Over the next year, my energy levels started to improve. I hired a fitness coach who had me eating a lot of the same foods and taking most of the same supplements that my naturopathic doctor suggested. I started focusing on getting more iron from my food. Lentils and spinach are staples in my diet and I learned to pair iron-rich foods with foods rich in vitamin C to increase the absorption. My energy levels were slowly improving. I was scared that I would still be tired for my competition. About a month out from competition, I realized that I felt fine. I felt amazing actually. Instead of crashing whenever I got home from work, I find it hard to go to sleep some nights because I have so much energy. I've been off coffee for over a year now. Most importantly, I didn't have to eat animal products to return to good health.

Did the absence of meat from my diet cause me to get sick? I really don't think so. I feel it was a combination of poor diet, not knowing my family history and putting too much faith into what conventional doctors were telling me. I feel that if I ate a more balanced diet and had a doctor that was knowledgeable about vegetarianism, I wouldn't have been as sick.

Also, I wasn't alone in my struggles. While I was sick, Devin came across this blog post by a vegan woman facing a health crisis. It gave me the motivation to keep fighting for my health and my beliefs. You can read her story here.

What do I want you to get out of this?

If you neglect your diet, you will eventually suffer the consequences. Start educating yourself about food and make healthy eating a priority.
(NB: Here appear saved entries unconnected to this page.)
(** C1 as stated fails: of three rows only the first cannot be written,
    yet no partition file exists afterwards (not two) and the function
    returns [None] (not the table). *)
Lemma one_failed_write_aborts_run :
  let env := failing_at ["stock_data_lake/ticker=TCS.NS/date=2024-01-02.csv"]
               (source_of three_days) in
  let r := fetch_and_store_data env "TCS.NS" "1mo" "local" None fresh in
  yf_download env "TCS.NS" "1mo" "1d" = inr three_days
  ∧ iterrows three_days = [day2; day3; day4]
  ∧ open_error env (local_path "TCS.NS" (file_date_of day2)) = Some (Exception "disk full")
  ∧ open_error env (local_path "TCS.NS" (file_date_of day3)) = None
  ∧ open_error env (local_path "TCS.NS" (file_date_of day4)) = None
  ∧ r.1 = Ret None
  ∧ files r.2 = ∅
  ∧ stdout r.2 = [fetching_message env "TCS.NS" "local"; fetched_message 3;
                  "An error occurred during data fetch: disk full"].
Proof. repeat split; vm_compute; reflexivity. Qed.

Lemma write_failure_aborts_witness :
  let env := failing_at ["stock_data_lake/ticker=TCS.NS/date=2024-01-03.csv";
                         "ticker=TCS.NS/date=2024-01-03.csv"]
               (source_of three_days) in
  (∃ w', fetch_and_store_data env "TCS.NS" "1mo" "local" None fresh = (Ret None, w')
         ∧ files w' = <["stock_data_lake/ticker=TCS.NS/date=2024-01-02.csv"
                        := to_csv (day_frame "TCS.NS" day2)]> ∅
         ∧ objects w' = ∅
         ∧ stdout w' = [fetching_message env "TCS.NS" "local"; fetched_message 3;
                        "An error occurred during data fetch: disk full"])
  ∧ (∃ w', fetch_and_store_data env "TCS.NS" "1mo" "gcp" (Some "lake") fresh = (Ret None, w')
           ∧ objects w' = <[("lake", "ticker=TCS.NS/date=2024-01-02.csv")
                            := (to_csv (day_frame "TCS.NS" day2), "text/csv")]> ∅
           ∧ files w' = ∅
           ∧ stdout w' = [fetching_message env "TCS.NS" "gcp"; fetched_message 3;
                          "An error occurred during data fetch: 503"]).
Proof.
  intros env.
  assert (iterrows three_days = [day2] ++ day3 :: [day4]) as Hrows
    by (vm_compute; reflexivity).
  split.
  - destruct (write_failure_aborts env "TCS.NS" "1mo" three_days [day2] [day4] day3
                "disk full" fresh eq_refl Hrows) as [Hlocal _].
    apply (Hlocal (λ r Hr, conj eq_refl
                     match list_elem_of_singleton r day2 with
                     | conj f _ => f_equal (λ x, open_error env
                                     (local_path "TCS.NS" (file_date_of x))) (f Hr)
                     end)
                  (or_intror (conj eq_refl eq_refl)) None).
  - destruct (write_failure_aborts env "TCS.NS" "1mo" three_days [day2] [day4] day3
                "503" fresh eq_refl Hrows) as [_ Hgcp].
    apply (Hgcp "lake"
             (λ r Hr, match list_elem_of_singleton r day2 with
                      | conj f _ => f_equal (λ x, upload_error env "lake"
                                      (blob_name "TCS.NS" (file_date_of x))) (f Hr)
                      end)
             eq_refl).
Defined.


Lemma second_write_wins_witness :
  let env := calm (source_of three_days) "lake" in
  (∃ w1 w2,
     save_data_locally env (day_frame "TCS.NS" day2) "TCS.NS" "2024-01-02" fresh = (Ret tt, w1)
     ∧ save_data_locally env (day_frame "TCS.NS" day3) "TCS.NS" "2024-01-02" w1 = (Ret tt, w2)
     ∧ files w2 !! "stock_data_lake/ticker=TCS.NS/date=2024-01-02.csv"
       = Some (to_csv (day_frame "TCS.NS" day3))
     ∧ files w2 = {["stock_data_lake/ticker=TCS.NS/date=2024-01-02.csv"
                    := to_csv (day_frame "TCS.NS" day3)]}
     ∧ dom (files w2) = dom (files w1))
  ∧ (∃ w1 w2,
     upload_data_to_gcs env (day_frame "TCS.NS" day2) "TCS.NS" "2024-01-02" "lake" fresh
     = (Ret tt, w1)
     ∧ upload_data_to_gcs env (day_frame "TCS.NS" day3) "TCS.NS" "2024-01-02" "lake" w1
       = (Ret tt, w2)
     ∧ objects w2 !! ("lake", "ticker=TCS.NS/date=2024-01-02.csv")
       = Some (to_csv (day_frame "TCS.NS" day3), "text/csv")
     ∧ objects w2 = {[("lake", "ticker=TCS.NS/date=2024-01-02.csv")
                      := (to_csv (day_frame "TCS.NS" day3), "text/csv")]}
     ∧ dom (objects w2) = dom (objects w1)).
Proof.
  intros env.
  exact (second_write_wins env (day_frame "TCS.NS" day2) (day_frame "TCS.NS" day3)
           "TCS.NS" "2024-01-02" "lake" fresh eq_refl eq_refl eq_refl).
Defined.

(** A run over three days through each back end: what lies at the key of
    the third of January is the one-row table of a fetched row, and every
    fetched day has its artifact. *)
Lemma artifacts_are_one_row_tables_witness :
  let env := calm (source_of three_days) "lake" in
  let c := to_csv (day_frame "TCS.NS" day3) in
  let local_run := fetch_and_store_data env "TCS.NS" "1mo" "local" None fresh in
  let cloud_run := fetch_and_store_data env "TCS.NS" "1mo" "gcp" (Some "lake") fresh in
  (files fresh !! "stock_data_lake/ticker=TCS.NS/date=2024-01-03.csv" = Some c
   ∨ (∃ data row,
        yf_download env "TCS.NS" "1mo" "1d" = inr data ∧ row ∈ iterrows data
        ∧ "local" = "local"
        ∧ "stock_data_lake/ticker=TCS.NS/date=2024-01-03.csv"
          = local_path "TCS.NS" (strftime_Ymd (Date row))
        ∧ one_row_table "TCS.NS" row c))
  ∧ (objects fresh !! ("lake", "ticker=TCS.NS/date=2024-01-03.csv") = Some (c, "text/csv")
     ∨ (∃ data row bucket,
          yf_download env "TCS.NS" "1mo" "1d" = inr data ∧ row ∈ iterrows data
          ∧ "gcp" = "gcp" ∧ Some "lake" = Some bucket
          ∧ ("lake", "ticker=TCS.NS/date=2024-01-03.csv")
            = (bucket, blob_name "TCS.NS" (strftime_Ymd (Date row)))
          ∧ "text/csv" = "text/csv"
          ∧ one_row_table "TCS.NS" row c))
  ∧ (∃ data,
       yf_download env "TCS.NS" "1mo" "1d" = inr data
       ∧ ∀ row, row ∈ iterrows data →
           ∃ c' row',
             files local_run.2 !! local_path "TCS.NS" (strftime_Ymd (Date row)) = Some c'
             ∧ row' ∈ iterrows data
             ∧ strftime_Ymd (Date row') = strftime_Ymd (Date row)
             ∧ one_row_table "TCS.NS" row' c')
  ∧ (∃ data,
       yf_download env "TCS.NS" "1mo" "1d" = inr data
       ∧ ∀ row, row ∈ iterrows data →
           ∃ c' row',
             objects cloud_run.2 !! ("lake", blob_name "TCS.NS" (strftime_Ymd (Date row)))
             = Some (c', "text/csv")
             ∧ row' ∈ iterrows data
             ∧ strftime_Ymd (Date row') = strftime_Ymd (Date row)
             ∧ one_row_table "TCS.NS" row' c').
Proof.
  intros env c local_run cloud_run.
  destruct (artifacts_are_one_row_tables env "TCS.NS" "1mo" "local" None fresh)
    as (Hfiles & _ & Hall_local).
  destruct (artifacts_are_one_row_tables env "TCS.NS" "1mo" "gcp" (Some "lake") fresh)
    as (_ & Hobjects & Hall_cloud).
  split; [|split; [|split]].
  - apply (Hfiles "stock_data_lake/ticker=TCS.NS/date=2024-01-03.csv" c).
    vm_compute. reflexivity.
  - apply (Hobjects ("lake", "ticker=TCS.NS/date=2024-01-03.csv") c "text/csv").
    vm_compute. reflexivity.
  - destruct (Hall_local (reset_index three_days) local_run.2)
      as (data & Hsrc & _ & Hrows & _); [vm_compute; reflexivity|].
    exists data. split; [exact Hsrc | exact (Hrows eq_refl)].
  - destruct (Hall_cloud (reset_index three_days) cloud_run.2)
      as (data & Hsrc & _ & _ & Hrows); [vm_compute; reflexivity|].
    exists data. split; [exact Hsrc | exact (Hrows "lake" eq_refl eq_refl)].
Defined.

(** C6 as stated fails for a table whose columns have two levels, price
    field and ticker, as the data source labels them: the file of the day
    has two header lines before its one record, three lines in all. *)
Lemma two_level_columns_two_header_lines :
  let env := calm (source_of two_levels) "lake" in
  let r := fetch_and_store_data env "TCS.NS" "1mo" "local" None fresh in
  yf_download env "TCS.NS" "1mo" "1d" = inr two_levels
  ∧ r.1 = Ret (Some (reset_index two_levels))
  ∧ ∃ c, files r.2 !! "stock_data_lake/ticker=TCS.NS/date=2024-01-02.csv" = Some c
         ∧ header c
           = [["Date"; "Close"; "High"; "Low"; "Open"; "Volume"; "Ticker"];
              [""; "TCS.NS"; "TCS.NS"; "TCS.NS"; "TCS.NS"; "TCS.NS"; ""]]
         ∧ length (header c) = 2%nat
         ∧ length (records c) = 1%nat.
Proof.
  intros env r. split; [reflexivity|]. split; [vm_compute; reflexivity|].
  exists (to_csv (day_frame "TCS.NS" (default day2 (head (iterrows two_levels))))).
  repeat split; vm_compute; reflexivity.
Qed.

Lemma row_keys_distinct_witness :
  bool_decide (local_path "A/" (strftime_Ymd (jan 2)) = local_path "A/" (strftime_Ymd (jan 3)))
  = false
  ∧ bool_decide (blob_name "A/" (strftime_Ymd (jan 2)) = blob_name "A/" (strftime_Ymd (jan 3)))
    = false.
Proof.
  apply (row_keys_distinct "A/" (jan 2) (jan 3)).
  - apply valid_jan. lia.
  - apply valid_jan. lia.
  - discriminate.
Defined.

Lemma distinct_dates_distinct_artifacts_witness :
  let env := calm (source_of three_days) "lake" in
  size (files (fetch_and_store_data env "TCS.NS" "1mo" "local" None fresh).2) = 3%nat
  ∧ size (objects (fetch_and_store_data env "TCS.NS" "1mo" "gcp" (Some "lake") fresh).2)
    = 3%nat.
Proof.
  intros env.
  destruct (distinct_dates_distinct_artifacts env "TCS.NS" "1mo" three_days fresh eq_refl)
    as [Hlocal Hgcp].
  - vm_compute. reflexivity.
  - repeat (apply List.Forall_cons; [apply valid_jan; lia|]). apply List.Forall_nil.
  - apply (bool_decide_unpack _). vm_compute. exact I.
  - split.
    + apply (Hlocal (λ _ _, conj eq_refl (conj eq_refl eq_refl)) None).
    + apply (Hgcp "lake" (λ _ _, conj eq_refl eq_refl)).
Defined.

Lemma get_user_choice_member_witness :
  "gcp" ∈ members (OList ["local"; "gcp"]).
Proof.
  apply (get_user_choice_member (calm (source_of three_days) "lake")
           "Select storage target (local/gcp): "
           (OList ["local"; "gcp"]) "gcp" (typed ["s3"; " GCP "; "local"])
           (get_user_choice (calm (source_of three_days) "lake")
              "Select storage target (local/gcp): "
              (OList ["local"; "gcp"]) (typed ["s3"; " GCP "; "local"])).2).
  vm_compute. reflexivity.
Defined.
Never ever give up on your health. Never get to the point where you've accepted that you are going to be sick for the rest of your life. Fight for your health. See your doctor. If you are not happy with him or you are not seeing results, get a second opinion or explore your options. Specialists, psychologists, naturopathic doctors, homeopaths, massage therapists, nutritionists, acupuncturists, dietitians and personal trainers can help with the healing process.
Know your family medical history and do what you can to prevent those illnesses. I know that heart disease runs in my family so eating a plant-based diet and exercising is going to significantly reduce my risk. If I had known about B-12, I would have started supplementing sooner.

If you get bloodwork or other tests done, ask your doctor for a copy of the results. I grew up thinking that my doctor will call me if any of my bloodwork numbers are wonky, but it turns out he will only contact me if my results are critically high or critically low. Some people can experience symptoms when results are low-normal or high-normal. It's also a great thing to have on hand in case you decide to see someone like a naturopathic doctor. They don't have access to your records and cannot request tests and receive the results.